### DATA SECTION
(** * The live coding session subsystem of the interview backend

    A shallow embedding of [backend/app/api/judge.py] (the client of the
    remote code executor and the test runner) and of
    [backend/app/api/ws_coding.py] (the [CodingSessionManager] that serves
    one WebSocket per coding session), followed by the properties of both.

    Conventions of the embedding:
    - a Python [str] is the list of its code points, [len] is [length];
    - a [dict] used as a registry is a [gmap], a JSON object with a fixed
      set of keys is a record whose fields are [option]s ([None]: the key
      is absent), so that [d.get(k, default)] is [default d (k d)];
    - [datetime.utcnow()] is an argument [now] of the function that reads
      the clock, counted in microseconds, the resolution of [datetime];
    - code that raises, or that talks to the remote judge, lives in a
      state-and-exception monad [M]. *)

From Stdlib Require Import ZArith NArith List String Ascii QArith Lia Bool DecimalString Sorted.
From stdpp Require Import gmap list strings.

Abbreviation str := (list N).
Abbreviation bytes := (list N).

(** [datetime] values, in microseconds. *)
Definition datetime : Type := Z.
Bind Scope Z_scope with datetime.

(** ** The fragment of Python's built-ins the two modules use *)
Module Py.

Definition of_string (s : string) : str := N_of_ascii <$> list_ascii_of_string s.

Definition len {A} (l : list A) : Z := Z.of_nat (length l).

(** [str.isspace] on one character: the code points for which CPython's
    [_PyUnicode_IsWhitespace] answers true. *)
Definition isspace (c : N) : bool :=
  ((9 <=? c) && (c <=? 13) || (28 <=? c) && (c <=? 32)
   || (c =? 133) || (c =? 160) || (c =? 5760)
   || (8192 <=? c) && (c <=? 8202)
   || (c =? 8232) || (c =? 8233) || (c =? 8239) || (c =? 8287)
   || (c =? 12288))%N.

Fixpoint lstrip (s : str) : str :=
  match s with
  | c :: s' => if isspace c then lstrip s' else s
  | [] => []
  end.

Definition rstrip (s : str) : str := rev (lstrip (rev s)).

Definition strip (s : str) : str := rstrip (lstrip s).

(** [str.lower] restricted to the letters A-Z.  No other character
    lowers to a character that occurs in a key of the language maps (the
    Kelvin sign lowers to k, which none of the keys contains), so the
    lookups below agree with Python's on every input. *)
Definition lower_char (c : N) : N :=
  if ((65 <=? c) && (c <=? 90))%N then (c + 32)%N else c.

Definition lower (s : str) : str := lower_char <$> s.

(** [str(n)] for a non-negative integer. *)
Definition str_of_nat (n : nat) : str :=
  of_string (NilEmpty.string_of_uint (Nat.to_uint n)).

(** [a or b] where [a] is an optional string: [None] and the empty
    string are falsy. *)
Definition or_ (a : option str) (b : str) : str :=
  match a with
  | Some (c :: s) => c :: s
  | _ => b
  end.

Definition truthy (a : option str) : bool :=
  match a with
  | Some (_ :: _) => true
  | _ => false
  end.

---

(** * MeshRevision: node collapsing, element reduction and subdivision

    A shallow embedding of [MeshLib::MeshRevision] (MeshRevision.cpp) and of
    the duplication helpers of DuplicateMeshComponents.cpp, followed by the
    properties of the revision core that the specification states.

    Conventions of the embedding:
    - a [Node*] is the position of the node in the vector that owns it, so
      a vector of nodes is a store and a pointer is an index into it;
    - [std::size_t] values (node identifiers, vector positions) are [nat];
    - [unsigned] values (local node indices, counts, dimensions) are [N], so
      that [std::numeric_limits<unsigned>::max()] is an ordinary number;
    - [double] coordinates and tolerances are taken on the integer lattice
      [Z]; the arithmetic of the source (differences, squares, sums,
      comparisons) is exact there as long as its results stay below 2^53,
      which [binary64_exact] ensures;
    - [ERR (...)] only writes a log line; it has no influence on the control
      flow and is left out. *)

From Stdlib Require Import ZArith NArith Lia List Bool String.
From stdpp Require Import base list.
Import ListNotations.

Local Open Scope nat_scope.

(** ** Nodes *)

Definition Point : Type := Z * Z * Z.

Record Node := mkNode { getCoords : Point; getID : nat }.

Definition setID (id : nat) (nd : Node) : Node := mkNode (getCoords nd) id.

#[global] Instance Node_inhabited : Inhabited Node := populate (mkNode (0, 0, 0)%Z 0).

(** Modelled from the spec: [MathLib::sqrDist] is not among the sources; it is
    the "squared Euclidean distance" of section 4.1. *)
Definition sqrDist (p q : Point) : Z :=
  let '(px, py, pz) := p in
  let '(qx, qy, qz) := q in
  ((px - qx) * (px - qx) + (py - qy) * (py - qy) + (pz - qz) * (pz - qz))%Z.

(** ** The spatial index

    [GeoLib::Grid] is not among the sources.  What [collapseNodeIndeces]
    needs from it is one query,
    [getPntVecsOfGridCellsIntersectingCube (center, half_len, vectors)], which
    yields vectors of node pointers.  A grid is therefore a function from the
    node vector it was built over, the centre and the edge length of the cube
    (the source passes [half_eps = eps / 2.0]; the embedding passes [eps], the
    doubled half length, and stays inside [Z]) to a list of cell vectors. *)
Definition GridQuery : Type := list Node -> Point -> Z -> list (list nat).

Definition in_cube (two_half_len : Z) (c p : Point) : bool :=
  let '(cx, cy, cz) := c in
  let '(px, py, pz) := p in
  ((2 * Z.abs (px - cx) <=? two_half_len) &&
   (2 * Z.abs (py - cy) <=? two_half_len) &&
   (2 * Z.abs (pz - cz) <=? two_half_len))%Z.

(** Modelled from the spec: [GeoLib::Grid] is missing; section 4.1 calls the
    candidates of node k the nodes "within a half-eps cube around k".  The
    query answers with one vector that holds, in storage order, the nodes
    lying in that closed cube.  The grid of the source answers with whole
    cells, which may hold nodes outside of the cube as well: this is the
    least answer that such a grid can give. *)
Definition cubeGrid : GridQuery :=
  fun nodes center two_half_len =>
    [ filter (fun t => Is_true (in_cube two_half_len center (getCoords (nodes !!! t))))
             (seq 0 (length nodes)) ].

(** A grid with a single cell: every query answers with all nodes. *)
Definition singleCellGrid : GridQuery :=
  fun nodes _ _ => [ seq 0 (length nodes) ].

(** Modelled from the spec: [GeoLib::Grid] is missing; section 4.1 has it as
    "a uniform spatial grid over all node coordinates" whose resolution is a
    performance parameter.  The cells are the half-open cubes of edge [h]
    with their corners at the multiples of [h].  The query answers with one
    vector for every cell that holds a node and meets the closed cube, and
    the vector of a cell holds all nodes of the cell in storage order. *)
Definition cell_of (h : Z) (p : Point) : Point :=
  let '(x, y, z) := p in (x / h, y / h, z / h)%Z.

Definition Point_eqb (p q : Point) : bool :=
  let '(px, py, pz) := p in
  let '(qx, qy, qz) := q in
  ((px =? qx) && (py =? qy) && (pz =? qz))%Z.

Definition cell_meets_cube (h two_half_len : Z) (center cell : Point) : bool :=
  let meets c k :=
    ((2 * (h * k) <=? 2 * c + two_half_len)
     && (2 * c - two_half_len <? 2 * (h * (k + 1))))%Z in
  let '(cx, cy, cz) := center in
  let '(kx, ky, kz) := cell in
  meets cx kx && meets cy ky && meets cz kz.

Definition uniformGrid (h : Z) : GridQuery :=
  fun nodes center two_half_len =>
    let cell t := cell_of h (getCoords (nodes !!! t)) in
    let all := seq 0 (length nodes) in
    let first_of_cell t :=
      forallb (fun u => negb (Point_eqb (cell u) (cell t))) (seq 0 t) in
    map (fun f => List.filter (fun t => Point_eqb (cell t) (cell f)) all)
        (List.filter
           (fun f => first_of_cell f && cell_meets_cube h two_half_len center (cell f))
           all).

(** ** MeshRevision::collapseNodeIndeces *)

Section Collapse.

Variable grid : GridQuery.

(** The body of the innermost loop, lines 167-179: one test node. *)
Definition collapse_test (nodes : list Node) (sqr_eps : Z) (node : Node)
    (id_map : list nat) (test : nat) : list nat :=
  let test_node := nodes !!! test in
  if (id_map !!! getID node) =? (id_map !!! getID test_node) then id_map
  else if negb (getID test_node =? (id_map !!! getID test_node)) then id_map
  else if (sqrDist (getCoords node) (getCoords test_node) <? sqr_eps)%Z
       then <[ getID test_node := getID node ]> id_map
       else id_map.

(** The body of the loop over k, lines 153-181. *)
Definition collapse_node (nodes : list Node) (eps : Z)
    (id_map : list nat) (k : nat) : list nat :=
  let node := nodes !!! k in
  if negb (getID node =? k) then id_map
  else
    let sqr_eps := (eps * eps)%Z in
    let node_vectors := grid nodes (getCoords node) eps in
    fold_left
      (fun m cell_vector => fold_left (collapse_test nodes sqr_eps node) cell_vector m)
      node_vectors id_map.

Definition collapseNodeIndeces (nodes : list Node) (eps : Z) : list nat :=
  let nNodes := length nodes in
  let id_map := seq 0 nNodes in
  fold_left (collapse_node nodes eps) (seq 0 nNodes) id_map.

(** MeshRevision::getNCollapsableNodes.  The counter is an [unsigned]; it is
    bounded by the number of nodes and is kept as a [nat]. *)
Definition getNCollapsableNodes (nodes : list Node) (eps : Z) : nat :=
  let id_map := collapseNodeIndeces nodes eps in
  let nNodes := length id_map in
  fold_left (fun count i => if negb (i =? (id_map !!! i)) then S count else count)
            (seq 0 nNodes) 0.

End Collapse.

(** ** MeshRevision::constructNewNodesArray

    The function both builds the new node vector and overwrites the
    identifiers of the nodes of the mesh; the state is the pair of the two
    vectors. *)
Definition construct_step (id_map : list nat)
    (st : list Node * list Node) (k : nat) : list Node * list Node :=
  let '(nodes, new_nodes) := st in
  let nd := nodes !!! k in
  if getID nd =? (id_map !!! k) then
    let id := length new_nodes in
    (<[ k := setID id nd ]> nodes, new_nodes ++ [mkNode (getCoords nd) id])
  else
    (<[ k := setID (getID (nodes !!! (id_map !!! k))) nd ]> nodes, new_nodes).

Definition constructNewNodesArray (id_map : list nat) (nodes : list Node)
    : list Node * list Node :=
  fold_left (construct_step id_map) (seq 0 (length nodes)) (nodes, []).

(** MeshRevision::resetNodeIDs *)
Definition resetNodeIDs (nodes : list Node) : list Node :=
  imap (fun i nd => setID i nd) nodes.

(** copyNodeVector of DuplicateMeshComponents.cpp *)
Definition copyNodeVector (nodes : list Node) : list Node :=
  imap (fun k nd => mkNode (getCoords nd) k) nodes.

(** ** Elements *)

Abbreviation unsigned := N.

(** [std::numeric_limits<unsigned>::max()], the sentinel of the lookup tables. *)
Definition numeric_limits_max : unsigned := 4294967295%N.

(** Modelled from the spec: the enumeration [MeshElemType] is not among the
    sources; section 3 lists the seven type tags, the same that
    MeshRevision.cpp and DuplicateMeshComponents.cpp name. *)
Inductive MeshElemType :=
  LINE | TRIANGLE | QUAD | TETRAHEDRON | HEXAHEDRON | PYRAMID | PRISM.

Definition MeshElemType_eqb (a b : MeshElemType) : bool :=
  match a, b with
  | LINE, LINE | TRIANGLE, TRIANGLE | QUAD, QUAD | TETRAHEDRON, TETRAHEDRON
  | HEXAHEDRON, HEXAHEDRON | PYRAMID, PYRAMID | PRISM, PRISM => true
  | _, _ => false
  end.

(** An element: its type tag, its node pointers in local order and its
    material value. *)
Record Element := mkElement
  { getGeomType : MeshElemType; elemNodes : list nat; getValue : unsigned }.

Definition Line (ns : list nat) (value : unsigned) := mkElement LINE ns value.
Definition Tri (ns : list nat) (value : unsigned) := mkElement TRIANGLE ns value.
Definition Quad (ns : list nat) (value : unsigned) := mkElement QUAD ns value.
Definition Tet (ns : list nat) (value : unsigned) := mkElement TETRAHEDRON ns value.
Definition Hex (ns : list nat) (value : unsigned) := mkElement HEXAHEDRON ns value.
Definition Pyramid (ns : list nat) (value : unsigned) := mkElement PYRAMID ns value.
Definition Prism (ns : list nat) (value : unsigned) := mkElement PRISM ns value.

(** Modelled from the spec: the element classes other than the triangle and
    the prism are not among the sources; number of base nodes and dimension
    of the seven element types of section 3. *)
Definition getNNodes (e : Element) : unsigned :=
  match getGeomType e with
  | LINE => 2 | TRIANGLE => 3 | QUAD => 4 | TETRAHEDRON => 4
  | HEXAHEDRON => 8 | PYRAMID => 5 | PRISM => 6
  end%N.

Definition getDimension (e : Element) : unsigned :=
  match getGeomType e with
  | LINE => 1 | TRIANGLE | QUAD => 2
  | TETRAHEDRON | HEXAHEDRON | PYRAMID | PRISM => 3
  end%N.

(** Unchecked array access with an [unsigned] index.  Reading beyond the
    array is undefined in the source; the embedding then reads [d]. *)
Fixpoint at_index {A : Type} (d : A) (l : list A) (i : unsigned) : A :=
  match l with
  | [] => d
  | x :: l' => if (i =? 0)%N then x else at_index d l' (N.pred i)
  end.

### WHAT NEEDS TO BE DONE
Would you copy out exactly the lines above that start at the one containing "if getID nd =? (id_map !!! k) then" and end at the one containing "(<[ k := setID (getID", inclusive?

### ANSWER TO THIS TASK
  if getID nd =? (id_map !!! k) then
    let id := length new_nodes in
    (<[ k := setID id nd ]> nodes, new_nodes ++ [mkNode (getCoords nd) id])
  else
    (<[ k := setID (getID (nodes !!! (id_map !!! k))) nd ]> nodes, new_nodes).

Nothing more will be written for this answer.